┌──

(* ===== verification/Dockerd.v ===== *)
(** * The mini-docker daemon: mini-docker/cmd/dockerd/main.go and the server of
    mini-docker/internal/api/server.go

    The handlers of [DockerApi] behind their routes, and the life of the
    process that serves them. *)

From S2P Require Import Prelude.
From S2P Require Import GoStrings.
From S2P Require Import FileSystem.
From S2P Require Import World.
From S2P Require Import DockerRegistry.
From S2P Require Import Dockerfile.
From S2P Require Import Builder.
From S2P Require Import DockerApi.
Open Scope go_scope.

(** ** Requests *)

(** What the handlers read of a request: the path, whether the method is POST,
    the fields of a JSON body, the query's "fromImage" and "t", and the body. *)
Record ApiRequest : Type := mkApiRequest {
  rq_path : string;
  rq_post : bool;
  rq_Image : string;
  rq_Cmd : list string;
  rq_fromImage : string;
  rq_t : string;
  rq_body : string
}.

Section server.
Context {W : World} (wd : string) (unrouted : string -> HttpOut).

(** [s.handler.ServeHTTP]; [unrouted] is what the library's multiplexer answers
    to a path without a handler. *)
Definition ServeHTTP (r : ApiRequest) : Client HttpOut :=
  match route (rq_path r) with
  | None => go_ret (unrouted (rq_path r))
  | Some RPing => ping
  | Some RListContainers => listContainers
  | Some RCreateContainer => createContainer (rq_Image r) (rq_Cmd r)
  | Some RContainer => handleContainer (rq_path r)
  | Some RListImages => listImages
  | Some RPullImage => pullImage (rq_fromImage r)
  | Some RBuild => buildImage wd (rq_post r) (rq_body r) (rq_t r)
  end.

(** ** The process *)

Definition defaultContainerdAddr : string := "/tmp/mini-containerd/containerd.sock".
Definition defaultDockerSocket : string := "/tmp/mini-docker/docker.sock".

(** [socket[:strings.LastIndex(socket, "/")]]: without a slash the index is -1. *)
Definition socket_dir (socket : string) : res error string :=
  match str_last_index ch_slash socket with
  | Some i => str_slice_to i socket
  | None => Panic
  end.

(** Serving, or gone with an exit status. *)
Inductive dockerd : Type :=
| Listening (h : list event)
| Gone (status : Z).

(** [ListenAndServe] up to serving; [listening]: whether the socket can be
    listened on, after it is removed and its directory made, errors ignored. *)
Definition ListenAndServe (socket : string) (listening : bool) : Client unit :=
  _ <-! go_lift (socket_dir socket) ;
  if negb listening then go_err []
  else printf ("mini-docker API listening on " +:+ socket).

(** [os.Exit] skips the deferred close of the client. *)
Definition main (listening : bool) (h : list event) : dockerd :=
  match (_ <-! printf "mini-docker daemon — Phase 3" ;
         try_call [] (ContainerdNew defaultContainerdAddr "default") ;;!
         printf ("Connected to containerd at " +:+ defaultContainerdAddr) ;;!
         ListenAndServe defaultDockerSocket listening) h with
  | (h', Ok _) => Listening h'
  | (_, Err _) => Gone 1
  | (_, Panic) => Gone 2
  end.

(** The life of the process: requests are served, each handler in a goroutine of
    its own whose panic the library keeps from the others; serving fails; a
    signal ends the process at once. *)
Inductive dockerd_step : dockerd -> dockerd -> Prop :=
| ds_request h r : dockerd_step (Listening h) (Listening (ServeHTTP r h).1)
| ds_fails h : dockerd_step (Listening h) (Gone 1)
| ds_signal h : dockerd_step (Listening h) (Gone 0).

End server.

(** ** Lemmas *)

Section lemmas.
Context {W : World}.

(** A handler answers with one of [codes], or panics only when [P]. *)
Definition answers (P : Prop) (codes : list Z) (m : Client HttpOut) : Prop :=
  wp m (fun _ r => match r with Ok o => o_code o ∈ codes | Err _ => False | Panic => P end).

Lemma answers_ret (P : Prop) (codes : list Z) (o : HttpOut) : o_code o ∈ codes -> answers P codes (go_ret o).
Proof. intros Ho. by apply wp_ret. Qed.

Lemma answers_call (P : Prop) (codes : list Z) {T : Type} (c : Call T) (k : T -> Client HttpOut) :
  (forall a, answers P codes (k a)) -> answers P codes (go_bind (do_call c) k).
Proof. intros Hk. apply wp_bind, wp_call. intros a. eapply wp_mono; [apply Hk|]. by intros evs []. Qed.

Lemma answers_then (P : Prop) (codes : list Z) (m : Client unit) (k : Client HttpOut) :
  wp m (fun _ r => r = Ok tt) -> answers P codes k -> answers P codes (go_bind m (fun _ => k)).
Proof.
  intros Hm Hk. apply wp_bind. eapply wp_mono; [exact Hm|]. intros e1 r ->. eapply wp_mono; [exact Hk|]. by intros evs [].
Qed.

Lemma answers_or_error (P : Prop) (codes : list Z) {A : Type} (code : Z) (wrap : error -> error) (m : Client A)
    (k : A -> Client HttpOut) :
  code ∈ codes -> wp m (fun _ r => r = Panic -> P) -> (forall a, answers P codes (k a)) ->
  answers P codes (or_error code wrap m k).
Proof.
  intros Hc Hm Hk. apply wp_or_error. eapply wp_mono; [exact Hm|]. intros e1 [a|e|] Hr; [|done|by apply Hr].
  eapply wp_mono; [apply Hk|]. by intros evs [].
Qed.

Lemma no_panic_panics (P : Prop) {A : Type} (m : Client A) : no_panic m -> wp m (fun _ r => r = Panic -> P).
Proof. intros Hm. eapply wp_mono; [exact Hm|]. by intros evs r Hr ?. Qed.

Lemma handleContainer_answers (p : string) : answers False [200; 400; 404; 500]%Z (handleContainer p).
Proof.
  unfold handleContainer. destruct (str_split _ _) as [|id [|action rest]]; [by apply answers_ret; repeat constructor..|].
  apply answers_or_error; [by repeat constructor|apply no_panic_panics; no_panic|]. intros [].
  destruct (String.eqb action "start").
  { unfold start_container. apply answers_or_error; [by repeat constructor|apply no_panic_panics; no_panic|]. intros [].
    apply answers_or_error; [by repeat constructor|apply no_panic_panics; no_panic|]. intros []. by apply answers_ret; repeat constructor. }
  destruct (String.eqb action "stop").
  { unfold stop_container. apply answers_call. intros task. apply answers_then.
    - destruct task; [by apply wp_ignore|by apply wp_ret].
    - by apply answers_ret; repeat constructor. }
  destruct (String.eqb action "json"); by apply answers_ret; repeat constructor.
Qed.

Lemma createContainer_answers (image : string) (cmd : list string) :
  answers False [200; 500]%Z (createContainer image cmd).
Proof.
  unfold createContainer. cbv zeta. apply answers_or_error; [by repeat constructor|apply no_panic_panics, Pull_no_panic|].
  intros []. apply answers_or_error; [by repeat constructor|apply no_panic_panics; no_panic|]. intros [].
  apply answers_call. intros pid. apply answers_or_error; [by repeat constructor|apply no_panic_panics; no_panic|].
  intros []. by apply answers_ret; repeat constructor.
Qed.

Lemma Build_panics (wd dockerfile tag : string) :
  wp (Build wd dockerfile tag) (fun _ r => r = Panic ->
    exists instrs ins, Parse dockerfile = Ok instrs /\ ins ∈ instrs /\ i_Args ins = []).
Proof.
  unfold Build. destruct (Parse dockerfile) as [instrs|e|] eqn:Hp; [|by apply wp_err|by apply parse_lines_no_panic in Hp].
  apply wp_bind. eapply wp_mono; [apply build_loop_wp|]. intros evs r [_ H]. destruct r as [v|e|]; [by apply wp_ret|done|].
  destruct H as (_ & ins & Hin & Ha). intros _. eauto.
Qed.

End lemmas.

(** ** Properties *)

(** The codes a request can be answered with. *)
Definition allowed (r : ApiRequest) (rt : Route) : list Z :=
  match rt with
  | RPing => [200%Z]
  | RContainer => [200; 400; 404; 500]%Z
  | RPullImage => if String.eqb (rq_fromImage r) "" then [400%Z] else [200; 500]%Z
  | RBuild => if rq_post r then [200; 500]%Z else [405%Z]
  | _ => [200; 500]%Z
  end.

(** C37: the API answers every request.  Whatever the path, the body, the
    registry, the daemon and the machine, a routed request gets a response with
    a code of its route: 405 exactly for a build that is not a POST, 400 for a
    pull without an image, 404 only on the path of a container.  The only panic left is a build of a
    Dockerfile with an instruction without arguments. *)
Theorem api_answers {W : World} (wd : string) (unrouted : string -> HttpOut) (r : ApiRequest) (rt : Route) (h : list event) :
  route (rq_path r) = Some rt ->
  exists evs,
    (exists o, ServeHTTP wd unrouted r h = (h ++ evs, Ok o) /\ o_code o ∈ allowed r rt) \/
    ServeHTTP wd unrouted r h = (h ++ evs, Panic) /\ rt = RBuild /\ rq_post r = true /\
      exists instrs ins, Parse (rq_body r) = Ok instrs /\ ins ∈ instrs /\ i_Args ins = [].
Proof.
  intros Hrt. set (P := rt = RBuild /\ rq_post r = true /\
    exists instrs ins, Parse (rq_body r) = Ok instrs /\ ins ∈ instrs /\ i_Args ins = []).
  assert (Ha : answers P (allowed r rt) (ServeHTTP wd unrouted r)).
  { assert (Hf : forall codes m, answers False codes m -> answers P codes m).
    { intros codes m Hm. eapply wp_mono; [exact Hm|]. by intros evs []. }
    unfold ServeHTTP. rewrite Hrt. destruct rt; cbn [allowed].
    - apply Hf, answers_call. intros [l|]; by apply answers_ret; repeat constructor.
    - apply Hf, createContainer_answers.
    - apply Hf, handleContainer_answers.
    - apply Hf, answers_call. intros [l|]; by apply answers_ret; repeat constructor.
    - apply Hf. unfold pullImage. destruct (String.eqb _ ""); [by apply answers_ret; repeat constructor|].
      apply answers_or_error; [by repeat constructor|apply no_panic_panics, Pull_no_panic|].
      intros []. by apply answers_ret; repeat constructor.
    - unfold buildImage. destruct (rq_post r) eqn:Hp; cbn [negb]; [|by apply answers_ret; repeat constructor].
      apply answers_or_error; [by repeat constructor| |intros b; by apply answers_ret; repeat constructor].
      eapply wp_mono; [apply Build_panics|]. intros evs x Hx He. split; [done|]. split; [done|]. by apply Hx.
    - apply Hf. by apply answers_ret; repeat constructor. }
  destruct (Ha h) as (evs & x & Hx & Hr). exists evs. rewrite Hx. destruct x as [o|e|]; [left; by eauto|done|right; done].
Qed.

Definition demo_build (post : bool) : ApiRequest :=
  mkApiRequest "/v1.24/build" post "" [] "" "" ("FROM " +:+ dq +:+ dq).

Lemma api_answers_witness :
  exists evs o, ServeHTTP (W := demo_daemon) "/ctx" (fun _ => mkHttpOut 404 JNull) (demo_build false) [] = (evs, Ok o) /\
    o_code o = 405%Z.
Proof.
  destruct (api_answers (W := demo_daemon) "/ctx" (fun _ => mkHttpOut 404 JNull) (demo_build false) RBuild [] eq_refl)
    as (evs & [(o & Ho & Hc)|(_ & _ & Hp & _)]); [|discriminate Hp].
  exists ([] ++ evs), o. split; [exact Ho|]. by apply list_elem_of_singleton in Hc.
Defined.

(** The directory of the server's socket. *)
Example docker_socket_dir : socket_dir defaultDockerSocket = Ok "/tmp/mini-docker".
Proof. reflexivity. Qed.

└──

**What needs to be done**
Look back at the data above. Transcribe exactly the lines starting at the line that contains "no_panic|]. intros []. by" and ending at the line that contains "task. apply answers_then.".

**Response**
    apply answers_or_error; [by repeat constructor|apply no_panic_panics; no_panic|]. intros []. by apply answers_ret; repeat constructor. }
  destruct (String.eqb action "stop").
  { unfold stop_container. apply answers_call. intros task. apply answers_then.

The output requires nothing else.